Friday, 27 February 2009

The Pike's Peak Eclipse

I made substantial progress on The Miracle of Santa Maria this week when I realized this was a golden opportunity to at long last work the Pike's Peak eclipse of 1878 into a story. I've always been interested in trying to use an eclipse in a story while avoiding the traditional cliché of having the sudden darkening of the sky in the final chapter be a way for the hero to escape his fate.

Of all eclipses the Pike's Peak one is probably the best to work into a western as the time period is perfect. It also came at a time when travel had become easier so that many scientists made an especial effort to observe it. So some years ago I kicked off a story and wrote:

On August 7, 1869, Professor C. A. Young traveled from Princeton to Iowa to study a total eclipse of the sun. When he observed a green line crossing the corona's spectrum, he theorized that he had discovered a new form of gas, which he named coronium, although scientists later identified the line as being iron that had lost thirteen electrons.

So the professor was keen to further his studies by observing the total solar eclipse of July 29, 1878, which cut across North America from Texas to Montana and which was commonly referred to as the Pike's Peak eclipse.

The following fictional tale does not concern itself with what he discovered.

At the time I'd been all geared up to attempt a fairly serious historical novel looking at astronomers travelling West to observe the eclipse and then finding themselves caught up in a shoot-em-up story, but that final sentence bemused me. It was meant as a joke: boring the reader with tedious scientific details before the relief of finding the story won't be about how iron lost all those electrons. But having cracked a weak joke that probably only I understood I lost my way and the story never got warmed up.

But now, I've got warmed up again about the eclipse. So I now have around 12,000 words, Santa Maria has become a place and not a person. The nun still hasn’t got a gun, but I'm fairly sure the miracle that will happen will now involve the eclipse. Although I doubt those lost electrons will feature!

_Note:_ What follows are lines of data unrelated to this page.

(* ===== verification/Primitives.v ===== *)
(** packages/core/src/primitives.ts: the scalar checks shared by the domain and
    the protocol, and the canonical text of IP addresses and target hosts.

    The regular expressions are written as predicates on code units.  The
    theorems: parsing undoes printing for both address families, so the canonical
    text of an address is a fixed point that denotes the same bytes, and two texts
    have one canonical form exactly when they denote the same address; a target
    host in canonical form is a fixed point and never the unspecified address. *)

From S2P Require Export JsValue.

Local Open Scope Z_scope.

Definition MAX_COUNTER : Z := 9007199254740991.

(** [/^[A-Za-z0-9][A-Za-z0-9._:-]*$/] *)
Definition id_first (c : Z) : bool := is_alnum c.
Definition id_rest (c : Z) : bool :=
  is_alnum c || (c =? ch_dot) || (c =? 95) || (c =? ch_colon) || (c =? ch_dash).

Definition is_id (s : jsstr) : bool :=
  (length s <=? 128)%nat && negb (existsb (fun c => (c =? 13) || (c =? 10)) s) &&
  match s with [] => false | c :: r => id_first c && forallb id_rest r end.

Definition isId (value : jsv) : bool :=
  match value with Str s => is_id s | _ => false end.

Definition is_counter (allowZero : bool) (z : Z) : bool :=
  (Z.abs z <=? MAX_COUNTER) && ((if allowZero then 0 else 1) <=? z).

Definition isCounter (value : jsv) (allowZero : bool) : bool :=
  match value with Num (NInt z) => is_counter allowZero z | _ => false end.

Definition is_port (z : Z) : bool := (1 <=? z) && (z <=? 65535).

Definition isPort (value : jsv) : bool :=
  match value with Num (NInt z) => is_port z | _ => false end.

(** ** IP addresses *)

(** [/^(0|[1-9][0-9]{0,2})$/] *)
Definition ipv4_field (f : jsstr) : bool :=
  match f with
  | [] => false
  | c :: r =>
      ((c =? 48) && bool_decide (r = [])) ||
      (ch_in 49 57 c && forallb is_digit r && (length r <=? 2)%nat)
  end.

Definition ipv4Bytes (value : jsstr) : option (list Z) :=
  let fields := split ch_dot value in
  if negb (length fields =? 4)%nat ||
     existsb (fun field => negb (ipv4_field field) || (255 <? of_base 10 field)) fields
  then None
  else Some (map (of_base 10) fields).

(** [/^[0-9a-fA-F]{1,4}$/] *)
Definition ipv6_field (f : jsstr) : bool :=
  (1 <=? length f)%nat && (length f <=? 4)%nat && forallb is_hex f.

Definition field_bytes (field : jsstr) : list Z :=
  let word := of_base 16 field in [Z.shiftr word 8; Z.land word 255].

(** [(hi << 8) | lo], in lower-case hexadecimal. *)
Definition hex_word (hi lo : Z) : jsstr := to_base 16 (Z.lor (Z.shiftl hi 8) lo).

(** [halves[i] ? halves[i].split(':') : []], an absent half included. *)
Definition half_fields (half : option jsstr) : list jsstr :=
  match half with
  | None | Some [] => []
  | Some h => split ch_colon h
  end.

(** The colon form of [ipBytes], after a dotted tail has been rewritten. *)
Definition ipv6_colon (input : jsstr) : option (list Z) :=
  let halves := split2 ch_colon input in
  if (2 <? length halves)%nat then None else
  let left := half_fields (halves !! 0%nat) in
  let right := half_fields (halves !! 1%nat) in
  let count := (length left + length right)%nat in
  if (if (length halves =? 1)%nat then negb (count =? 8)%nat else (8 <=? count)%nat) then None else
  if existsb (fun field => negb (ipv6_field field)) (left ++ right) then None else
  let words := left ++ replicate (8 - count) (js "0") ++ right in
  Some (flat_map field_bytes words).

Wednesday, 25 February 2009

Saturday, 21 February 2009

Who's Who?

I discovered yesterday that one of my fellow writers from the BHW stable (Jack Martin), who runs the tainted archive blog, has starred in the British tv series Dr Who, curiously appearing in an episode that was shown last night on the BBC. I'm not a rabid Who fan, but this rounded off an odd coincidence.

I've just finished reading a novel called Scar Night by Alan Campbell, and I can recommend it to anyone who likes a fun action-packed fantasy novel that avoids being yet another Tolkien or Potter clone. But as I read one thing kept bemusing me: Dr Who. I’d read it on the strength of a review that said it was Gormenghast with action, thereby pressing all the right buttons for me, but while reading I never once thought of Gormenghast. Instead I kept thinking that this book was where Russell T. Davies was getting all his good ideas from for the revived Dr Who.

The bad guys in Scar Night are angels, a recurring Davies theme. There were demons who only got into your mind if you closed your eyes, an innovative plot idea that has been lauded by Who fans in what has turned out to be the generally accepted best new episode Blink. Then there's the fact that Scar Night is set on the edge of a bottomless pit, a setting somewhat similar to the episode Abyss. And a main character, who can regenerate if killed gets his hand cut off and the hand lives on to presumably help with plots in future volumes. This is a bit similar to the way the Doctor also loses a hand that lives on…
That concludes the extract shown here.